ACTION ITEM – The data needs to be returned in full, exactly as it reads.
· · ·
(** The states the decoder goes through once it has read an opening
    brace: inside the outer object, or done with a record. *)
Definition inside_record (m : Json.mode) (stack : list Json.frame) : Prop :=
  (bottom_obj stack = true /\ forall v, m <> Json.Done v) \/
  (stack = [] /\ exists d, m = Json.Done (PDict d)).

(** A text without a closing brace. *)
Definition no_closing_brace (text : string) : Prop :=
  ~ In "}"%char (list_ascii_of_string text).

(** A response cut before the record closes. *)
Definition unclosed_response : string := q "The score is {'ratings_score': 7, 'notes': ['a'".

(** *** Review texts *)

(** A review text that passes the filter of the extraction: more than
    ten characters once the surrounding whitespace is dropped. *)
Definition long_enough (t : review_text) : Prop :=
  (10 < List.length (strip (list_ascii_of_string (text t))))%nat.

(** *** Records and runs *)

(** A record that carries an error marker beside a full score. *)
Definition error_with_score : pyval :=
  PDict [("ratings_score", PInt 9); ("error", PStr "quota exceeded")].

(** An environment whose three collectors raise. *)
Definition crashing_env : environment :=
  mk_environment (fun _ => Crashed "quota") (fun _ => Crashed "no client")
                 (fun _ => Crashed "timeout") None.

(** The error list holds failures of the scoring and of the report
    only. *)
Definition no_validation_error (st : state) : Prop :=
  exists errs, errors st = Some errs /\ ~ In BrandNameRequired errs.

(** *** Websites, fetched products and subreddits *)

(** The points of the certificate check. *)
Definition certificate_points (p : https_probe) : Z :=
  match p with
  | Reached final_url => if String.prefix "https://" final_url then 25 else 0
  | SslFailure _ _ => 10
  | _ => 0
  end.

(** A site whose page cannot be fetched. *)
Definition unreachable_page (web : web_environment) (website : string) : Prop :=
  fetch_website_content web (Website.with_scheme website) = None \/
  fetch_website_content web (Website.with_scheme website) = Some "".

(** A web where the certificate check succeeds and no page comes back. *)
Definition blank_web : web_environment :=
  mk_web_environment (fun url => Reached url) (fun _ => None)
                     (fun _ => PDict []) (fun _ => PDict []) (fun _ => "error").


(** A page with every trust signal. *)
Definition full_trust_data : pyval :=
  PDict [ ("ssl_info", PDict [("certificate_valid", PBool true)]);
          ("contact_info", PDict [("phone", PStr "+911234567890");
                                  ("address", PStr "12 Main Road, Pune");
                                  ("email", PStr "help@acme.in")]);
          ("page_sections",
           PDict [ ("about_us", PDict [("found", PBool true)]);
                   ("privacy_policy", PDict [("found", PBool true)]);
                   ("terms", PDict [("found", PBool true)]);
                   ("support", PDict [("found", PBool true)]);
                   ("social_media", PDict [("found", PBool true)]) ]);
          ("analysis_details", PDict [("content_length", PInt 6000)]) ].

(** The reviews of a product record. *)
Definition reviews_field (product_data : pyval) : list pyval :=
  match product_data with
  | PDict d =>
      match dict_get d "reviews" with
      | Some (PList l) => l
      | _ => []
      end
  | _ => []
  end.

(** A review record whose content is a text that passes the length
    filter. *)
Definition long_review (review : pyval) : Prop :=
  exists d s, review = PDict d /\ dict_get d "content" = Some (PStr s) /\
              long_text (PStr s) = Ok (Some s).

(** A search whose results have a product without a review count. *)
Definition uncounted_search : GoogleReviews.search :=
  fun _ _ =>
    Ok (PDict [ ("product_results", PDict [("title", PStr "Acme Kettle")]);
                ("reviews_results",
                 PDict [("reviews",
                         PList [PDict [("content", PStr "Boils fast and stays quiet.");
                                       ("rating", PInt 5)]])]) ]).

(** The names found so far and their lower-case keys go together, and no
    key is there twice. *)
Definition distinct_names (seen subreddits : list string) : Prop :=
  seen = map (fun m => lower_string (list_ascii_of_string m)) subreddits /\ NoDup seen.

(** A name of a subreddit: one word character or more. *)
Definition word (m : string) : Prop :=
  m <> "" /\ forallb Reddit.is_word (list_ascii_of_string m) = true.

(** *** Weights and uniform scores *)


(** Every dimension has a record that carries the score [n]. *)
Definition uniform_scores (cs : dict) (n : Z) : Prop :=
  forall c, In c dimensions -> exists r, dict_get cs c = Some r /\ carries_score c r n.

(** A map of component results that all carry 7. *)
Definition all_sevens : dict :=
  [ ("ratings", PDict [("ratings_score", PInt 7)]);
    ("business_legitimacy", PDict [("score", PInt 7)]);
    ("review_sentiment", PDict [("review_sentiment_score", PStr "7")]);
    ("social_media", PDict [("social_media_score", PInt 7)]);
    ("customer_support", PDict [("customer_support_score", PInt 7)]) ].

(* ================================================================== *)
(** ** Rounding in binary64 *)
(* ================================================================== *)

(** *** Shifting and digit counts *)

Lemma shr_1_m (mrs : shr_record) :
  0 <= shr_m mrs -> shr_m (shr_1 mrs) = shr_m mrs / 2.
Proof.
  destruct mrs as [m r s]; simpl; intros Hm.
  destruct m as [|p|p]; try lia; try reflexivity.
  destruct p as [p|p|]; simpl.
  - rewrite Pos2Z.inj_xI. apply Z.div_unique with (r := 1); lia.
  - rewrite Pos2Z.inj_xO. apply Z.div_unique with (r := 0); lia.
  - reflexivity.
Qed.

Lemma shr_1_nonneg (mrs : shr_record) : 0 <= shr_m mrs -> 0 <= shr_m (shr_1 mrs).
Proof.
  intros H. rewrite shr_1_m by assumption. apply Z.div_pos; lia.
Qed.

Lemma iter_shr_m (n : positive) :
  forall mrs, 0 <= shr_m mrs ->
    shr_m (iter_pos shr_1 n mrs) = shr_m mrs / 2 ^ Zpos n.
Proof.
  induction n as [n IH|n IH|]; intros mrs Hm; simpl iter_pos.
  - assert (H1 : 0 <= shr_m (shr_1 mrs)) by now apply shr_1_nonneg.
    assert (H2 : 0 <= shr_m (iter_pos shr_1 n (shr_1 mrs))).
    { rewrite IH by assumption. apply Z.div_pos; lia. }
    rewrite IH, IH, shr_1_m by assumption.
    rewrite !Z.div_div by lia.
    f_equal. change (Zpos n~1) with (1 + Zpos n + Zpos n) || idtac.
    replace (Zpos n~1) with (1 + Zpos n + Zpos n) by lia.
    rewrite !Z.pow_add_r by lia. lia.
  - assert (H2 : 0 <= shr_m (iter_pos shr_1 n mrs)).
    { rewrite IH by assumption. apply Z.div_pos; lia. }
    rewrite IH, IH by assumption.
    rewrite Z.div_div by lia.
    f_equal.
    replace (Zpos n~0) with (Zpos n + Zpos n) by lia.
    rewrite Z.pow_add_r by lia. lia.
  - rewrite shr_1_m by assumption. reflexivity.
Qed.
· · ·
EXERCISE ANSWER –
(** The states the decoder goes through once it has read an opening
    brace: inside the outer object, or done with a record. *)
Definition inside_record (m : Json.mode) (stack : list Json.frame) : Prop :=
  (bottom_obj stack = true /\ forall v, m <> Json.Done v) \/
  (stack = [] /\ exists d, m = Json.Done (PDict d)).

(** A text without a closing brace. *)
Definition no_closing_brace (text : string) : Prop :=
  ~ In "}"%char (list_ascii_of_string text).

(** A response cut before the record closes. *)
Definition unclosed_response : string := q "The score is {'ratings_score': 7, 'notes': ['a'".

(** *** Review texts *)

(** A review text that passes the filter of the extraction: more than
    ten characters once the surrounding whitespace is dropped. *)
Definition long_enough (t : review_text) : Prop :=
  (10 < List.length (strip (list_ascii_of_string (text t))))%nat.

(** *** Records and runs *)

(** A record that carries an error marker beside a full score. *)
Definition error_with_score : pyval :=
  PDict [("ratings_score", PInt 9); ("error", PStr "quota exceeded")].

(** An environment whose three collectors raise. *)
Definition crashing_env : environment :=
  mk_environment (fun _ => Crashed "quota") (fun _ => Crashed "no client")
                 (fun _ => Crashed "timeout") None.

(** The error list holds failures of the scoring and of the report
    only. *)
Definition no_validation_error (st : state) : Prop :=
  exists errs, errors st = Some errs /\ ~ In BrandNameRequired errs.

(** *** Websites, fetched products and subreddits *)

(** The points of the certificate check. *)
Definition certificate_points (p : https_probe) : Z :=
  match p with
  | Reached final_url => if String.prefix "https://" final_url then 25 else 0
  | SslFailure _ _ => 10
  | _ => 0
  end.

(** A site whose page cannot be fetched. *)
Definition unreachable_page (web : web_environment) (website : string) : Prop :=
  fetch_website_content web (Website.with_scheme website) = None \/
  fetch_website_content web (Website.with_scheme website) = Some "".

(** A web where the certificate check succeeds and no page comes back. *)
Definition blank_web : web_environment :=
  mk_web_environment (fun url => Reached url) (fun _ => None)
                     (fun _ => PDict []) (fun _ => PDict []) (fun _ => "error").


(** A page with every trust signal. *)
Definition full_trust_data : pyval :=
  PDict [ ("ssl_info", PDict [("certificate_valid", PBool true)]);
          ("contact_info", PDict [("phone", PStr "+911234567890");
                                  ("address", PStr "12 Main Road, Pune");
                                  ("email", PStr "help@acme.in")]);
          ("page_sections",
           PDict [ ("about_us", PDict [("found", PBool true)]);
                   ("privacy_policy", PDict [("found", PBool true)]);
                   ("terms", PDict [("found", PBool true)]);
                   ("support", PDict [("found", PBool true)]);
                   ("social_media", PDict [("found", PBool true)]) ]);
          ("analysis_details", PDict [("content_length", PInt 6000)]) ].

(** The reviews of a product record. *)
Definition reviews_field (product_data : pyval) : list pyval :=
  match product_data with
  | PDict d =>
      match dict_get d "reviews" with
      | Some (PList l) => l
      | _ => []
      end
  | _ => []
  end.

(** A review record whose content is a text that passes the length
    filter. *)
Definition long_review (review : pyval) : Prop :=
  exists d s, review = PDict d /\ dict_get d "content" = Some (PStr s) /\
              long_text (PStr s) = Ok (Some s).

(** A search whose results have a product without a review count. *)
Definition uncounted_search : GoogleReviews.search :=
  fun _ _ =>
    Ok (PDict [ ("product_results", PDict [("title", PStr "Acme Kettle")]);
                ("reviews_results",
                 PDict [("reviews",
                         PList [PDict [("content", PStr "Boils fast and stays quiet.");
                                       ("rating", PInt 5)]])]) ]).

(** The names found so far and their lower-case keys go together, and no
    key is there twice. *)
Definition distinct_names (seen subreddits : list string) : Prop :=
  seen = map (fun m => lower_string (list_ascii_of_string m)) subreddits /\ NoDup seen.

(** A name of a subreddit: one word character or more. *)
Definition word (m : string) : Prop :=
  m <> "" /\ forallb Reddit.is_word (list_ascii_of_string m) = true.

(** *** Weights and uniform scores *)


(** Every dimension has a record that carries the score [n]. *)
Definition uniform_scores (cs : dict) (n : Z) : Prop :=
  forall c, In c dimensions -> exists r, dict_get cs c = Some r /\ carries_score c r n.

(** A map of component results that all carry 7. *)
Definition all_sevens : dict :=
  [ ("ratings", PDict [("ratings_score", PInt 7)]);
    ("business_legitimacy", PDict [("score", PInt 7)]);
    ("review_sentiment", PDict [("review_sentiment_score", PStr "7")]);
    ("social_media", PDict [("social_media_score", PInt 7)]);
    ("customer_support", PDict [("customer_support_score", PInt 7)]) ].

(* ================================================================== *)
(** ** Rounding in binary64 *)
(* ================================================================== *)

(** *** Shifting and digit counts *)

Lemma shr_1_m (mrs : shr_record) :
  0 <= shr_m mrs -> shr_m (shr_1 mrs) = shr_m mrs / 2.
Proof.
  destruct mrs as [m r s]; simpl; intros Hm.
  destruct m as [|p|p]; try lia; try reflexivity.
  destruct p as [p|p|]; simpl.
  - rewrite Pos2Z.inj_xI. apply Z.div_unique with (r := 1); lia.
  - rewrite Pos2Z.inj_xO. apply Z.div_unique with (r := 0); lia.
  - reflexivity.
Qed.

Lemma shr_1_nonneg (mrs : shr_record) : 0 <= shr_m mrs -> 0 <= shr_m (shr_1 mrs).
Proof.
  intros H. rewrite shr_1_m by assumption. apply Z.div_pos; lia.
Qed.

Lemma iter_shr_m (n : positive) :
  forall mrs, 0 <= shr_m mrs ->
    shr_m (iter_pos shr_1 n mrs) = shr_m mrs / 2 ^ Zpos n.
Proof.
  induction n as [n IH|n IH|]; intros mrs Hm; simpl iter_pos.
  - assert (H1 : 0 <= shr_m (shr_1 mrs)) by now apply shr_1_nonneg.
    assert (H2 : 0 <= shr_m (iter_pos shr_1 n (shr_1 mrs))).
    { rewrite IH by assumption. apply Z.div_pos; lia. }
    rewrite IH, IH, shr_1_m by assumption.
    rewrite !Z.div_div by lia.
    f_equal. change (Zpos n~1) with (1 + Zpos n + Zpos n) || idtac.
    replace (Zpos n~1) with (1 + Zpos n + Zpos n) by lia.
    rewrite !Z.pow_add_r by lia. lia.
  - assert (H2 : 0 <= shr_m (iter_pos shr_1 n mrs)).
    { rewrite IH by assumption. apply Z.div_pos; lia. }
    rewrite IH, IH by assumption.
    rewrite Z.div_div by lia.
    f_equal.
    replace (Zpos n~0) with (Zpos n + Zpos n) by lia.
    rewrite Z.pow_add_r by lia. lia.
  - rewrite shr_1_m by assumption. reflexivity.
Qed.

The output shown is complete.